**Your objective**
Tally the lines in the data below in which the word "Usable" occurs, then give only the total.

*** Opening Records shown ***

(* ===== verification/Registry.v ===== *)
(** * internal/registrygraph and internal/registry

    The semantic graph of a registry snapshot, its decoding into the
    authorization model, and the root-pinned verifier.  Both packages read the
    body of an envelope that [ssp.VerifyRegistry] has accepted, so that the
    member names are the schema's own and exact names decide the decoding. *)
From stdpp Require Import gmap.
From S2P Require Import Prelude GoText GoStrconv GoTime GoJson GoJsonRead GoBase64 Sha256 SspGuard SspBody SspRegistry SspEnvelope.
Open Scope string_scope.
Open Scope Z_scope.
Open Scope snag_scope.

Inductive RegErr : Type :=
| ErrRegistry (what : string)
| ErrRegistrySsp (e : SspErr)
| ErrUnverified
| ErrUnknownDomain.

(** ** Decoding nested structs *)
Definition decode_struct {R} (decode : members -> option R) (v : json) : option R :=
  match v with
  | JObject l => decode l
  | JNull => decode []
  | _ => None
  end.

Definition decode_structs {R} (decode : members -> option R) (_ : list R) (v : json) : option (list R) :=
  match v with
  | JArray l => mapM (fun m => decode_struct decode m.2) l
  | JNull => Some []
  | _ => None
  end.

(** ** registrygraph *)
Record graph_domain := mkGraphDomain {
  gd_domain : string;
  gd_dispatcher : string;
  gd_issuers : list string;
  gd_specialists : list string }.
Record graph_edge := mkGraphEdge { ge_id : string; ge_generation : Z; ge_principal : string }.
Record graph_key := mkGraphKey { gk_id : string; gk_principal : string; gk_usage : string }.

Record graph_body := mkGraphBody {
  gb_domains : list graph_domain;
  gb_principals : list PrincipalRecord;
  gb_edges : list graph_edge;
  gb_keys : list graph_key }.

Definition decode_graph_domain (l : members) : option graph_domain :=
  d ← field decode_string "" l "domain";
  p ← field decode_string "" l "dispatcher_principal_id";
  i ← field decode_strings [] l "issuer_edge_ids";
  s ← field decode_strings [] l "specialist_principal_ids";
  Some (mkGraphDomain d p i s).

Definition decode_graph_edge (l : members) : option graph_edge :=
  e ← field decode_string "" l "edge_id";
  g ← field decode_int64 0 l "generation";
  p ← field decode_string "" l "principal_id";
  Some (mkGraphEdge e g p).

Definition decode_graph_key (l : members) : option graph_key :=
  k ← field decode_string "" l "key_id";
  p ← field decode_string "" l "principal_id";
  u ← field decode_string "" l "usage";
  Some (mkGraphKey k p u).

Definition decode_graph (v : json) : option graph_body :=
  decode_struct (fun l =>
    d ← field (decode_structs decode_graph_domain) [] l "domains";
    p ← field (decode_structs decode_principal) [] l "principals";
    e ← field (decode_structs decode_graph_edge) [] l "edges";
    k ← field (decode_structs decode_graph_key) [] l "keys";
    Some (mkGraphBody d p e k)) v.

(** The maps built from the lists; a repeated identifier is refused. *)
Fixpoint index_unique {A} (id : A -> string) (m : gmap string A) (l : list A) : result RegErr (gmap string A) :=
  match l with
  | [] => Ok m
  | x :: l =>
      match m !! id x with
      | Some _ => Err (ErrRegistry "duplicate identifier")
      | None => index_unique id (<[id x := x]> m) l
      end
  end.

Definition zero_principal : PrincipalRecord := mkPrincipal "" [] [] [].

Definition principalHasUsage (owner : PrincipalRecord) (keys : gmap string graph_key) (usage : string) : bool :=
  existsb (fun id => match keys !! id with
                     | Some registered => (gk_principal registered =s? pr_id owner) && (gk_usage registered =s? usage)
                     | None => false
                     end) (pr_keys owner).

Section Graph.
Context (principals : gmap string PrincipalRecord) (edges : gmap string graph_edge) (keys : gmap string graph_key).

Definition graph_specialist (id : string) : result RegErr unit :=
  match principals !! id with
  | None => Err (ErrRegistry "specialist does not resolve")
  | Some specialist => reject (negb (mem "specialist" (pr_roles specialist))) (ErrRegistry "specialist lacks specialist role")
  end.

Definition graph_issuer (id : string) : result RegErr unit :=
  match edges !! id with
  | None => Err (ErrRegistry "issuer edge does not resolve")
  | Some registered =>
      let owner := default zero_principal (principals !! ge_principal registered) in
      reject (negb (principalHasUsage owner keys "edge")) (ErrRegistry "issuer edge owner has no edge key")
  end.

Definition graph_route (route : graph_domain) : result RegErr unit :=
  match principals !! gd_dispatcher route with
  | None => Err (ErrRegistry "dispatcher does not resolve")
  | Some dispatcher =>
      reject (negb (mem "dispatcher" (pr_roles dispatcher))) (ErrRegistry "dispatcher lacks dispatcher role");;
      reject (negb (principalHasUsage dispatcher keys "advice")) (ErrRegistry "dispatcher has no advice key");;
      first_err graph_specialist (gd_specialists route);;
      first_err graph_issuer (gd_issuers route)
  end.

Definition claims_key (entry : PrincipalRecord) (id : string) : result RegErr unit :=
  match keys !! id with
  | None => Err (ErrRegistry "key does not resolve")
  | Some registered => reject (gk_principal registered <>s? pr_id entry) (ErrRegistry "claims key of another principal")
  end.

Definition claims_edge (entry : PrincipalRecord) (id : string) : result RegErr unit :=
  match edges !! id with
  | None => Err (ErrRegistry "edge does not resolve")
  | Some registered => reject (ge_principal registered <>s? pr_id entry) (ErrRegistry "claims edge of another principal")
  end.

Definition graph_principal (entry : PrincipalRecord) : result RegErr unit :=
  first_err (claims_key entry) (pr_keys entry);;
  first_err (claims_edge entry) (pr_edges entry).

Definition graph_edge_owner (entry : graph_edge) : result RegErr unit :=
  match principals !! ge_principal entry with
  | None => Err (ErrRegistry "edge principal does not resolve")
  | Some owner =>
      reject (negb (mem "edge" (pr_roles owner))) (ErrRegistry "edge principal lacks edge role");;
      reject (negb (mem (ge_id entry) (pr_edges owner))) (ErrRegistry "edge is not claimed")
  end.

Definition graph_key_owner (entry : graph_key) : result RegErr unit :=
  match principals !! gk_principal entry with
  | None => Err (ErrRegistry "key principal does not resolve")
  | Some owner =>
      reject (negb (mem (gk_id entry) (pr_keys owner))) (ErrRegistry "key is not claimed");;
      reject ((gk_usage entry =s? "registry") && negb (mem "registry-authority" (pr_roles owner)))
             (ErrRegistry "registry key owner lacks registry-authority role")
  end.

Definition graph_checks (b : graph_body) : result RegErr unit :=
  first_err graph_route (gb_domains b);;
  first_err graph_principal (gb_principals b);;
  first_err graph_edge_owner (gb_edges b);;
  first_err graph_key_owner (gb_keys b).
End Graph.

Definition validate_graph (b : graph_body) : result RegErr unit :=
  index_unique gd_domain ∅ (gb_domains b);;
  principals ← index_unique pr_id ∅ (gb_principals b);
  edges ← index_unique ge_id ∅ (gb_edges b);
  keys ← index_unique gk_id ∅ (gb_keys b);
  graph_checks principals edges keys b.

(** [registrygraph.Validate]. *)
Definition ValidateGraph (e : Envelope) : result RegErr unit :=
  match parse (Body e) ≫= decode_graph with
  | None => Err (ErrRegistry "decode body")
  | Some b => validate_graph b
  end.

(** ** The authorization model *)
Definition UsageAdvice : string := "advice".
Definition UsageEdge : string := "edge".
Definition UsageRegistry : string := "registry".

Record RegisteredKey := mkRegisteredKey {
  rk_id : string;
  rk_public : bytes;
  rk_principal : string;
  rk_usage : string;
  rk_not_before : Z;
  rk_expires : Z;
  rk_revoked : option Z }.

Definition Usable (k : RegisteredKey) (at_ : Z) : bool :=
  match rk_revoked k with
  | Some r => if negb (at_ <? r) then false else negb (at_ <? rk_not_before k) && (at_ <? rk_expires k)
  | None => negb (at_ <? rk_not_before k) && (at_ <? rk_expires k)
  end.

Record Registry := mkRegistry {
  rg_revision : Z;
  rg_epoch : Z;
  rg_previous : string;
  rg_commitment : string;
  rg_author : string;
  rg_expires : Z;
  rg_domainsList : list DomainRoute;
  rg_principalsList : list PrincipalRecord;
  rg_edgesList : list EdgeRecord;
  rg_keysList : list RegisteredKey;
  rg_domains : gmap string DomainRoute;
  rg_principals : gmap string PrincipalRecord;
  rg_edges : gmap string EdgeRecord;
  rg_keys : gmap string RegisteredKey }.

(** [index]: the last record of an identifier. *)
Definition index_by {A} (id : A -> string) (l : list A) : gmap string A :=
  foldl (fun m x => <[id x := x]> m) ∅ l.

Definition decodePublicKey (encoded : string) : result RegErr bytes :=
  match b64_decode encoded with
  | Some raw => if negb (len raw =? PublicKeySize) || (b64_encode raw <>s? encoded)
                then Err (ErrRegistry "public key must be canonical base64url") else Ok raw
  | None => Err (ErrRegistry "public key must be canonical base64url")
  end.

Definition timestamp (what value : string) : result RegErr Z :=
  of_option (ErrRegistry what) (ParseTimestamp value).

Definition decode_registered_key (k : KeyRecord) : result RegErr RegisteredKey :=
  pk ← decodePublicKey (ky_public k);
  nb ← timestamp "key not_before" (ky_not_before k);
  ex ← timestamp "key expires_at" (ky_expires k);
  rv ← match ky_revoked k with
       | Some t => r ← timestamp "key revoked_at" t; Ok (Some r)
       | None => Ok None
       end;
  Ok (mkRegisteredKey (ky_id k) pk (ky_principal k) (ky_usage k) nb ex rv).

Fixpoint decode_all {A B} (f : A -> result RegErr B) (l : list A) : result RegErr (list B) :=
  match l with
  | [] => Ok []
  | x :: l => y ← f x; ys ← decode_all f l; Ok (y :: ys)
  end.

Record registryBody := mkBody {
  bd_revision : Z;
  bd_epoch : Z;
  bd_previous : option string;
  bd_domains : list DomainRoute;
  bd_principals : list PrincipalRecord;
  bd_edges : list EdgeRecord;
  bd_keys : list KeyRecord }.

Definition decode_body (v : json) : option registryBody :=
  decode_struct (fun l =>
    r ← field decode_int64 0 l "revision";
    n ← field decode_int64 0 l "routing_epoch";
    p ← field decode_string_ptr None l "previous_commitment";
    d ← field (decode_structs decode_route) [] l "domains";
    ps ← field (decode_structs decode_principal) [] l "principals";
    es ← field (decode_structs decode_edge) [] l "edges";
    ks ← field (decode_structs decode_key) [] l "keys";
    Some (mkBody r n p d ps es ks)) v.

Definition decodeRegistry (e : Envelope) (commitment : string) : result RegErr Registry :=
  ValidateGraph e;;
  body ← of_option (ErrRegistry "decode body") (parse (Body e) ≫= decode_body);
  expiresAt ← timestamp "envelope expires_at" (ExpiresAt e);
  keys ← decode_all decode_registered_key (bd_keys body);
  Ok {| rg_revision := bd_revision body; rg_epoch := bd_epoch body;
        rg_previous := default "" (bd_previous body);
        rg_commitment := commitment; rg_author := AuthorKeyID e; rg_expires := expiresAt;
        rg_domainsList := bd_domains body; rg_principalsList := bd_principals body;
        rg_edgesList := bd_edges body; rg_keysList := keys;
        rg_domains := index_by rt_domain (bd_domains body);
        rg_principals := index_by pr_id (bd_principals body);
        rg_edges := index_by ed_id (bd_edges body);
        rg_keys := index_by rk_id keys |}.

Section Queries.
Context (r : Registry).

Definition AuthorizesCaseIssuer (domain edgeID : string) : bool :=
  match rg_domains r !! domain with
  | None => false
  | Some route => if edgeID =s? "" then false else mem edgeID (rt_issuers route)
  end.

Definition AuthorizesCaseIssuerGeneration (domain edgeID : string) (generation : Z) : bool :=
  if (generation <=? 0) || negb (AuthorizesCaseIssuer domain edgeID) then false
  else match rg_edges r !! edgeID with
       | Some e => ed_generation e =? generation
       | None => false
       end.

Definition SigningKeyFor (principalID usage : string) (at_ : Z) : option RegisteredKey :=
  match rg_principals r !! principalID with
  | None => None
  | Some p =>
      (fix first ids := match ids with
                        | [] => None
                        | id :: ids =>
                            match rg_keys r !! id with
                            | Some k => if (rk_principal k =s? principalID) && (rk_usage k =s? usage) && Usable k at_
                                        then Some k else first ids
                            | None => first ids
                            end
                        end) (pr_keys p)
  end.

Inductive EpochVerdict := EpochCurrent | EpochHistorical | EpochFuture.

Definition EvaluateEpoch (domain : string) (epoch : Z) : result RegErr EpochVerdict :=
  match rg_domains r !! domain with
  | None => Err ErrUnknownDomain
  | Some route => if epoch =? rt_epoch route then Ok EpochCurrent
                  else if epoch <? rt_epoch route then Ok EpochHistorical
                  else Ok EpochFuture
  end.

Definition MachineAcceptableEpoch (domain : string) (epoch : Z) : bool :=
  match EvaluateEpoch domain epoch with Ok EpochCurrent => true | _ => false end.

Definition CheckBinding (revision : Z) (commitment : string) : result RegErr unit :=
  reject (negb (revision =? rg_revision r)) (ErrRegistry "envelope binds another revision");;
  reject (commitment <>s? rg_commitment r) (ErrRegistry "envelope binds a different snapshot").

Definition Expired (at_ : Z) : bool := negb (is_zero_time (rg_expires r)) && negb (at_ <? rg_expires r).
End Queries.

(** ** The root-pinned verifier *)
Record Trust := mkTrust { tr_author : string; tr_public : bytes }.

Definition NewTrust (authorKeyID : string) (pk : bytes) : result RegErr Trust :=
  if authorKeyID =s? "" then Err (ErrRegistry "trust author key id is required")
  else match NewEd25519VerifyingKey pk with
       | Err e => Err (ErrRegistrySsp e)
       | Ok verifying =>
           match verifying_public verifying with
           | Err e => Err (ErrRegistrySsp e)
           | Ok cloned => Ok (mkTrust authorKeyID cloned)
           end
       end.

Definition NewVerifier (t : Trust) : result RegErr Trust :=
  if (tr_author t =s? "") || negb (len (tr_public t) =? PublicKeySize)
  then Err (ErrRegistry "configured trust root is required") else Ok t.

Record Verified := mkVerifiedRegistry { ve_snapshot : Registry; ve_raw : bytes; ve_commitment : string }.

Definition lift_ssp {A} (r : result SspErr A) : result RegErr A :=
  match r with Ok a => Ok a | Err e => Err (ErrRegistrySsp e) end.

(** [Verifier.Verify] at the instant its clock returns. *)
Definition VerifyRoot `{Jcs} `{Ed25519} (t : Trust) (now : Z) (raw : bytes) : result RegErr Verified :=
  verifying ← lift_ssp (NewEd25519VerifyingKey (tr_public t));
  proof ← lift_ssp (VerifyRegistry raw (tr_author t) verifying now);
  envelope ← lift_ssp (vr_Envelope proof);
  commitment ← lift_ssp (vr_Commitment proof);
  snapshot ← decodeRegistry envelope commitment;
  Ok (mkVerifiedRegistry snapshot raw commitment).

Definition verified_commitment (v : Verified) : result RegErr string :=
  if ve_commitment v =s? "" then Err ErrUnverified else Ok (ve_commitment v).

*** Closing Records shown ***

**Solved exercise**
2